Programme régional d’essais
Ces expérimentations s’intègrent dans un programme plus vaste, financé par la Région Auvergne-Rhône-Alpes (dans le cadre du dispositif Pepit*) et le Territoire d’innovation Biovallée. Ce programme, baptisé « réseau d’essais pour le contrôle du mildiou et du black rot », associe le Grab, Agribiodrôme, la cave Jaillance et l’Adabio (association pour le développement de l’agriculture biologique en Savoie, Haute-Savoie, Isère et Ain). Deux parcelles expérimentales sont notamment suivies, l’une à Espenel dans la vallée de la Drôme, l’autre à Chignin en Savoie.
« Ce que l’on peut retenir pour l’instant de ces différents travaux, c’est que trois substances, testées à la fois sur la parcelle expérimentale d’Espenel et chez des viticulteurs, semblent se démarquer : le fructose, la prêle des champs et le savon noir (lire ci-dessous) », résume Julia Wright. L’idée est donc de continuer à explorer comment les associer à une stratégie globale de réduction des doses de cuivre. « Mais attention, avertit la conseillère, cette stratégie passe d’abord par un réglage optimal du pulvérisateur et par la capacité à être hyper réactif vis-à-vis des conditions météo. » Réduire fortement les doses de cuivre demeure une véritable prise de risque, reconnaît l’un des viticulteurs drômois engagé dans le programme.
Les essais vont se poursuivre en 2022, notamment sur la parcelle expérimentale d’Espenel (muscat) où seront testés plus particulièrement la décoction de prêle, un extrait de saule et des produits stimulateurs de défense des plantes. Pour mémoire, en 2013, la cave Jaillance a financé sur cette parcelle une station de brumisation pour optimiser l’expression du mildiou, ceci afin de pouvoir tester l’efficacité des différentes substances en situation de pression satisfaisante.
Sophie Sabot
* Pepit : Pôle d'expérimentations agricoles partenariales pour l'innovation et le transfert aux agriculteurs d'Auvergne-Rhône-Alpes.

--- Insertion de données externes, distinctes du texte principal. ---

Definition pop_post (vq0 : virtqueue) (r : virtqueue * virtqueue_chain * Z) : Prop :=
  let '(vq, chain, error) := r in
  same_queue vq0 vq ∧
  (error = 0 ∧ chain_ok (chain <| bufs := vq_bufs vq |>) ∧ chain_mem chain = vq_mem vq0 ∧
   0 < nr_bufs chain ≤ queue_size vq0 ∧ 0 ≤ head chain < queue_size vq0 ∨
   error ∈ [- VM_EFAULT; - VM_ELOOP; - VM_EINVAL]).

Lemma desc_read_range m t i :
  let d := desc_read m t i in
  is_u64 (desc_addr d) ∧ is_u32 (desc_len d) ∧ is_u16 (desc_flags d) ∧ is_u16 (desc_next d).
Proof.
  simpl. pose proof (le_get_range m (t + 16 * i) 8 ltac:(lia)).
  pose proof (le_get_range m (t + 16 * i + 8) 4 ltac:(lia)).
  pose proof (le_get_range m (t + 16 * i + 12) 2 ltac:(lia)).
  pose proof (le_get_range m (t + 16 * i + 14) 2 ltac:(lia)).
  unfold is_u64, is_u32, is_u16. split_and!; lia.
Qed.

Lemma pop_body_spec rd vq0 st :
  mem_inv (vq_mem vq0) → vq_inv vq0 → pop_inv vq0 st →
  match pop_body rd st with
  | inl st' => pop_inv vq0 st' ∧
      0 ≤ queue_size vq0 - nr_bufs (pop_chain st') < queue_size vq0 - nr_bufs (pop_chain st)
  | inr r => pop_post vq0 r
  end.
Proof.
  intros Im Iq [Sm Nr Cm Hd Ix G]. unfold pop_body. cbv zeta in *.
  assert (Eqs : queue_size (pop_vq st) = queue_size vq0) by (destruct Sm as [-> _]; done).
  assert (Emem : vq_mem (pop_vq st) = vq_mem vq0) by (destruct Sm as [-> _]; done).
  rewrite Eqs. set (i := pop_index st) in *. set (ch := pop_chain st) in *.
  destruct (Z.leb_spec (queue_size vq0) i); [split; [done|by right; left]|].
  destruct (Z.eqb_spec (nr_bufs ch) (queue_size vq0)); [split; [done|by right; right; left]|].
  set (d := desc_read _ _ _). destruct (desc_read_range (rd (pop_reads st))
    (default 0 (desc_table (pop_vq st))) i) as (Ra & Rl & _ & Rn). fold d in Ra, Rl, Rn. clearbody d.
  set (wr := has (desc_flags d) VRING_DESC_F_WRITE).
  destruct (negb (_ =? 0) || _) eqn:E1; [split; [done|by right; right; right; left]|].
  apply orb_false_iff in E1 as [_ E1].
  set (total := if wr then writable ch else readable ch).
  destruct (_ || _) eqn:E2; [split; [done|by right; left]|].
  apply orb_false_iff in E2 as [E2%Z.ltb_ge E3%Z.ltb_ge].
  set (b := mk_buf (desc_addr d) (desc_len d) wr).
  set (ch1 := if wr then _ else _).
  assert (Ech : nr_bufs ch1 = nr_bufs ch ∧ chain_mem ch1 = chain_mem ch ∧ head ch1 = head ch)
    by (unfold ch1; by destruct wr). destruct Ech as (En & Ecm & Eh). rewrite En.
  pose proof (vq_array _ Iq). destruct (vq_size _ Iq) as [_ Hmx].
  assert (Hlt : (Z.to_nat (nr_bufs ch) < length (vq_bufs (pop_vq st)))%nat)
    by (rewrite (proj2 Sm); lia).
  set (vq1 := pop_vq st <| vq_bufs := _ |>).
  assert (S1 : same_queue vq0 vq1) by (by apply same_queue_insert).
  simpl vq_mem. rewrite Emem.
  assert (Rl' : is_u64 (desc_len d)) by word.
  assert (Re : desc_addr d + desc_len d ≤ UINT64_MAX) by word.
  destruct (span_mapped_spec _ _ _ wr Im Ra Rl' Re) as (mapped & -> & Mb).
  destruct mapped; [|split; [done|by right; left]]. pose proof (proj1 Mb eq_refl) as Mb'. clear Mb.
  assert (G1 : good_list (vq_mem vq0) (take (Z.to_nat (nr_bufs ch + 1)) (vq_bufs vq1))
                 (pop_writable st || wr) (readable ch1) (writable ch1)).
  { replace (Z.to_nat (nr_bufs ch + 1)) with (S (Z.to_nat (nr_bufs ch))) by lia.
    unfold vq1. simpl. rewrite take_insert_snoc by done.
    assert (Bk : buf_ok (vq_mem vq0) b) by (unfold buf_ok; simpl; split_and!; [word..|done]).
    pose proof (good_list_snoc _ _ _ _ _ b G Bk E1) as Gs. unfold ch1, total. simpl in Gs.
    by destruct wr. }
  clearbody vq1. destruct (has (desc_flags d) VRING_DESC_F_NEXT); simpl negb; cbv iota.
  - split; [|simpl; rewrite ?En; lia]. split; simpl; rewrite ?Eh; try done; try lia.
    + congruence.
    + word.
  - split; [done|]. left. destruct G1 as (F & (rs & ws & E & ? & ? & _) & ? & ?).
    split_and!; simpl; rewrite ?Eh; try done; try lia; [|congruence].
    split; simpl; rewrite ?Ecm, ?Cm; try done; [|by exists rs, ws].
    destruct S1 as [_ ->]. lia.
Qed.

Lemma same_queue_inv v v' : same_queue v v' → vq_inv v → vq_inv v'.
Proof. intros [E L] []. rewrite E. split; simpl; try done. by rewrite L. Qed.

Lemma pop_loop_spec rd vq ch index :
  mem_inv (vq_mem vq) → vq_inv vq → 0 ≤ index →
  ch = mk_chain (vq_mem vq) (vq_bufs vq) 0 index 0 0 →
  ∃ r, loop (pop_body rd) (mk_pop vq ch index false 0) = inr r ∧ pop_post vq r.
Proof.
  intros Im Iq Hi ->. destruct (vq_size _ Iq) as [[Hp _] Hm]. destruct (vq_max _ Iq) as [_ Hx].
  apply (loop_total _ (pop_inv vq) (fun st => queue_size vq - nr_bufs (pop_chain st))).
  - intros st. by apply pop_body_spec.
  - split; simpl; try done; [by destruct vq|lia|lia|].
    split; [constructor|]. split; [|done]. exists [], []. by repeat constructor.
  - simpl. word.
Qed.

Un projet national sur les stratégies « bas intrant cuivre »
Dans le cadre du plan Ecophyto II, a été lancé en 2019 le projet BasIC pour « bas intrant cuivre ». Ce projet associe notamment la Fnab, l’Itab et des associations régionales dont la Frab Aura. Agribiodrôme a participé à ce vaste programme triennal dont les objectifs sont, entre autres, d’identifier les leviers des systèmes faiblement consommateurs de cuivre en agriculture biologique. Cinq viticulteurs drômois ont été enquêtés sur leurs pratiques. Les résultats de ce projet national seront diffusés dans les prochains mois.
Ce qui est autorisé en viticulture

Pour l’instant, parmi les substances de base autorisées en viticulture et ciblant le mildiou, on peut citer la prêle, le purin d’ortie, l’écorce de saule, le fructose. Le savon noir fait actuellement l’objet d’une étude par la Commission européenne.